Production value chains are characterised by complex interactions between firms, both within and across country borders. Raw products tend to go through several different intermediate businesses before being sold to a customer. A burgeoning literature recognises that these interactions often involve granular buyers and suppliers of intermediate goods that exert market power over prices. However, surprisingly little is known about how two-sided market power influences the outcomes of these relationships. How are prices determined in bilateral negotiations? How does market structure influence the propagation of shocks within a domestic network of firms? Exploring the underlying structure of buyer-supplier negotiations can help shed light on the welfare impact of aggregate and firm-level shocks.
This project leverages detailed firm-to-firm transaction data from the Internal Revenue Service of Chile to answer these questions. A unique feature of this data is that it contains information on the prices and quantities negotiated between each and every firm and its whole network of foreign and domestic suppliers. This data is combined with an industry equilibrium model of price-setting in the presence of two-sided market power. The model generates predictions on the equilibrium relationship between negotiated prices and bilateral market shares. It can also be used to study equilibrium markup response to aggregate and firm-level shocks in a network of firms.

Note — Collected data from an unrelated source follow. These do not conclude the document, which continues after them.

(** Every upsert keeps the caches of contacts and message ids in step
    with the collection. *)
Lemma others_perform u b :
  mirrors contactEntry FContact (λ b ph, contactMappings b !! ph) b →
  mirrors messageEntry FMessage (λ b tg, messageIdMapping b !! TgId tg) b →
  mirrors contactEntry FContact (λ b ph, contactMappings b !! ph) (final (perform u b)) ∧
  mirrors messageEntry FMessage (λ b tg, messageIdMapping b !! TgId tg) (final (perform u b)).
Proof.
  intros Hc Hm.
  destruct u as [[] now jid topic|[] now id d|[] now ph nm|[] now tg key];
    try exact (conj Hc Hm).
  - (* chat *)
    split; intros k; cbn.
    + destruct (updateOne_other contactEntry FContact contact_flt_entry (FChat jid)
                  (DChat jid topic now now) (collection b) k) as [E1 E2];
        [by intros []|reflexivity|]. rewrite E1, E2. apply Hc.
    + destruct (updateOne_other messageEntry FMessage message_flt_entry (FChat jid)
                  (DChat jid topic now now) (collection b) k) as [E1 E2];
        [by intros []|reflexivity|]. rewrite E1, E2. apply Hm.
  - (* user *)
    split; intros k; cbn.
    + destruct (updateOne_other contactEntry FContact contact_flt_entry (FUser id)
                  (DUser id (UserData (name d) (phone d) (firstSeen d)
                               (orZero (messageCount d))) now) (collection b) k) as [E1 E2];
        [by intros []|reflexivity|]. rewrite E1, E2. apply Hc.
    + destruct (updateOne_other messageEntry FMessage message_flt_entry (FUser id)
                  (DUser id (UserData (name d) (phone d) (firstSeen d)
                               (orZero (messageCount d))) now) (collection b) k) as [E1 E2];
        [by intros []|reflexivity|]. rewrite E1, E2. apply Hm.
  - (* contact *)
    split; intros k; cbn.
    + split.
      * rewrite (lastEntry_updateOne contactEntry FContact contact_flt_entry ph nm)
          by (reflexivity || apply Hc).
        case_bool_decide as Hj; [subst; apply lookup_insert_eq|].
        rewrite lookup_insert_ne by done. apply Hc.
      * eapply (count_updateOne_entry contactEntry FContact contact_flt_entry);
          [reflexivity|apply Hc].
    + destruct (updateOne_other messageEntry FMessage message_flt_entry (FContact ph)
                  (DContact ph nm now) (collection b) k) as [E1 E2];
        [by intros []|reflexivity|]. rewrite E1, E2. apply Hm.
  - (* message *)
    split; intros k; cbn.
    + destruct (updateOne_other contactEntry FContact contact_flt_entry (FMessage tg)
                  (DMessage tg key now) (collection b) k) as [E1 E2];
        [by intros []|reflexivity|]. rewrite E1, E2. apply Hc.
    + split.
      * rewrite (lastEntry_updateOne messageEntry FMessage message_flt_entry tg key)
          by (reflexivity || apply Hm).
        case_bool_decide as Hj; [subst; apply lookup_insert_eq|].
        rewrite lookup_insert_ne by congruence. apply Hm.
      * eapply (count_updateOne_entry messageEntry FMessage message_flt_entry);
          [reflexivity|apply Hm].
Qed.

(** Every upsert keeps the caches in step with the collection, the
    counts of the participants apart. *)
Lemma mirrored_perform u : keeps mirrored (perform u).
Proof.
  intros b (Hu & Hc & Hm & Hk).
  destruct (others_perform u b Hc Hm) as [Hc' Hm'].
  split; [|split; [exact Hc'|split; [exact Hm'|by apply telegramKeyed_perform]]].
  destruct (isUser u) eqn:E.
  - destruct u; try discriminate. by apply usersLag_saveUserMapping.
  - destruct (users_perform_other u b E) as [Hl Hsame].
    intros k. destruct (Hl k) as [E1 E2]. rewrite E1, E2, Hsame. apply Hu.
Qed.

(** The bridge a write of the program leaves, as an upsert: for a
    message of a known participant, the upsert of the counted entry on
    the bridge whose cache already holds that entry. *)
Lemma write_upsert w s :
  ∃ u b, base (final (write w s)) = final (perform u b) ∧
    collection b = collection (base s) ∧
    contactMappings b = contactMappings (base s) ∧
    messageIdMapping b = messageIdMapping (base s) ∧
    (b = base s ∨
     ∃ env p c, w = CountParticipant env p ∧ userMappings (base s) !! p = Some c ∧
       u = UUser (uSaveOk env) (uNow env) p
             (UserData (name c) (phone c) (firstSeen c) (messageCount c + 1)) ∧
       b = set_userMappings
             <[p := UserData (name c) (phone c) (firstSeen c) (messageCount c + 1)]>
             (base s)).
Proof.
  destruct w as [env p|ok now ph nm|ok now tg key|ok now jid topic]; cbn [write].
  - unfold createUserMapping. unfold bind at 1, gets.
    destruct (userMappings (base s) !! p) as [c|] eqn:Hp.
    + rewrite orZero_id.
      set (counted := UserData (name c) (phone c) (firstSeen c) (messageCount c + 1)).
      exists (UUser (uSaveOk env) (uNow env) p counted),
             (set_userMappings <[p := counted]> (base s)).
      split; [|repeat split; right; by exists env, p, c].
      unfold bind, modify, lift, perform, saveUserMapping, collection_updateOne.
      by destruct (uSaveOk env).
    + exists (UUser (uSaveOk env) (uNow env) p
                (UserData (contactMappings (base s) !! JS.phoneOf p) (JS.phoneOf p)
                   (uFirstSeen env) 1)), (base s).
      split; [|repeat split; by left].
      unfold bind, gets, modify, lift, perform, saveUserMapping, collection_updateOne, log, emit.
      by destruct (uSaveOk env).
  - exists (UContact ok now ph nm), (base s). split; [|repeat split; by left].
    unfold lift, final. cbn [perform]. by destruct (saveContactMapping ok now ph nm (base s)) as [[r b] t].
  - exists (UMessage ok now tg key), (base s). split; [|repeat split; by left].
    unfold lift, final. cbn [perform]. by destruct (saveMessageMapping ok now tg key (base s)) as [[r b] t].
  - exists (UChat ok now jid topic), (base s). split; [|repeat split; by left].
    unfold lift, final. cbn [perform]. by destruct (saveChatMapping ok now jid topic (base s)) as [[r b] t].
Qed.

(** Every write of the program keeps the caches in step with the
    collection, the counts of the participants apart. *)
Lemma mirrored_write w : keeps (λ s, mirrored (base s)) (write w).
Proof.
  intros s H. destruct (write_upsert w s) as (u & b & E & Ec & Ect & Em & Hb).
  rewrite E. apply mirrored_perform.
  destruct Hb as [->|(env & p & c & -> & Hp & -> & ->)]; [exact H|].
  destruct H as (Hu & Hc & Hm & Hk).
  split; [by apply usersLag_counted|]. split; [exact Hc|]. split; [exact Hm|exact Hk].
Qed.

(** While the durable writes succeed, the cache of participants mirrors
    the collection, counts included. *)
Lemma users_write w s :
  written w = true →
  mirrors userEntry FUser (λ b id, userMappings b !! id) (base s) →
  mirrors userEntry FUser (λ b id, userMappings b !! id) (base (final (write w s))).
Proof.
  intros Hw H. destruct (write_upsert w s) as (u & b & E & Ec & Ect & Em & Hb).
  rewrite E.
  destruct Hb as [->|(env & p & c & -> & Hp & -> & ->)].
  - destruct (isUser u) eqn:Eu.
    + destruct u; try discriminate. by apply users_saveUserMapping.
    + destruct (users_perform_other u (base s) Eu) as [Hl Hsame].
      intros k. destruct (Hl k) as [E1 E2]. cbn beta. rewrite E1, E2, Hsame. apply H.
  - cbn [written] in Hw. rewrite Hw.
    set (counted := UserData (name c) (phone c) (firstSeen c) (messageCount c + 1)).
    assert (Es : final (perform (UUser true (uNow env) p counted)
                          (set_userMappings <[p := counted]> (base s))) =
                 final (perform (UUser true (uNow env) p counted) (base s))).
    { cbn. unfold set_userMappings. cbn. by rewrite insert_insert_eq. }
    rewrite Es. by apply users_saveUserMapping.
Qed.

Lemma users_writes ws : ∀ s,
  Forall (λ w, written w = true) ws →
  mirrors userEntry FUser (λ b id, userMappings b !! id) (base s) →
  mirrors userEntry FUser (λ b id, userMappings b !! id)
    (base (final (for_each ws write s))).
Proof.
  induction ws as [|w ws IH]; intros s Hws H; [exact H|].
  apply Forall_cons in Hws as [Hw Hws].
  pose proof (users_write w s Hw H) as H1.
  cbn [for_each]. unfold bind, final in *.
  destruct (write w s) as [[[[]|] s1] t1] eqn:E; cbn [fst snd] in *.
  - specialize (IH s1 Hws H1). by destruct (for_each ws write s1) as [[r s2] t2].
  - exact H1.
Qed.

(** The round trip through the collection gives back the caches of
    contacts and message ids, and the participants but for their
    counts.  Start from a new bridge and let the program write in any
    order: messages of participants are counted by [createUserMapping],
    contacts, message ids and chat mappings are saved, each with a
    durable write that succeeds or fails.  After the caches have been
    cleared and loaded again, [contactMappings] and [messageIdMapping]
    are as before; [userMappings] has the same participants with the
    same name, phone and first contact, and a [messageCount] that is not
    larger than the cached one was (a message is counted in the cached
    entry before the write is asked for); when no write has failed,
    [userMappings] is as before too. *)
Theorem load_roundtrip_other_caches (ws : list cacheWrite) :
  let b := base (final (for_each ws write Ext.new)) in
  let b' := final (loadMappingsFromDb true (clearCaches b)) in
  contactMappings b' = contactMappings b ∧
  messageIdMapping b' = messageIdMapping b ∧
  (∀ id, lagging (userMappings b' !! id) (userMappings b !! id)) ∧
  (Forall (λ w, written w = true) ws → userMappings b' = userMappings b).
Proof.
  intros b b'.
  assert (Hmir : mirrored b).
  { apply (keeps_for_each (λ s, mirrored (base s)) ws write mirrored_write Ext.new mirrored_new). }
  destruct Hmir as (Hu & Hc & Hm & Hk).
  assert (Hload : ∀ k, userMappings b' !! k = lastEntry userEntry k (collection b)).
  { intros k. unfold b'. rewrite loadMappingsFromDb_final.
    rewrite (loaded_entry userEntry (λ b id, userMappings b !! id) user_look_loadOne).
    cbn [collection clearCaches]. by destruct (lastEntry userEntry k (collection b)). }
  split; [|split; [|split]].
  - apply map_eq. intros k.
    apply (mirrors_roundtrip contactEntry FContact (λ b ph, contactMappings b !! ph)
             contact_look_loadOne b); [by intros|exact Hc].
  - apply map_eq. intros [tg|k].
    + apply (mirrors_roundtrip messageEntry FMessage
               (λ b tg, messageIdMapping b !! TgId tg) message_look_loadOne b);
        [by intros|exact Hm].
    + rewrite (Hk k).
      assert (Hclear : telegramKeyed (clearCaches b)) by (by intros k').
      apply (telegramKeyed_load true (clearCaches b) Hclear).
  - intros id. rewrite Hload. apply Hu.
  - intros Hws. apply map_eq. intros k. rewrite Hload.
    assert (Hx : mirrors userEntry FUser (λ b id, userMappings b !! id) b).
    { apply (users_writes ws Ext.new Hws).
      intros k'. split; [reflexivity|unfold Collection.count; cbn; lia]. }
    symmetry. apply Hx.
Qed.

Having a better picture of the interrelationship between market power and price setting can help governments better understand and predict the propagation of shocks through firm networks. Understanding how shocks will be passed through to prices depending on the characteristics of firms and their trade network is highly relevant to the design of financial, fiscal, and monetary policies implemented to counter these shocks. Additionally, competition and trade policy might have a key role to play in governing the distribution of rents in firm networks. This project sheds light on how rents are distributed between input buyers and sellers depending on the market power that each side possesses. This is important to understand when designing incentives for innovation in the economy and policies that promote aggregate growth. While the project is based in Chile, international trade and natural resources are the basis of many lower-income countries. Firm transactions may have similar characteristics across these economies, allowing policy lessons learned in this project to be widely applicable.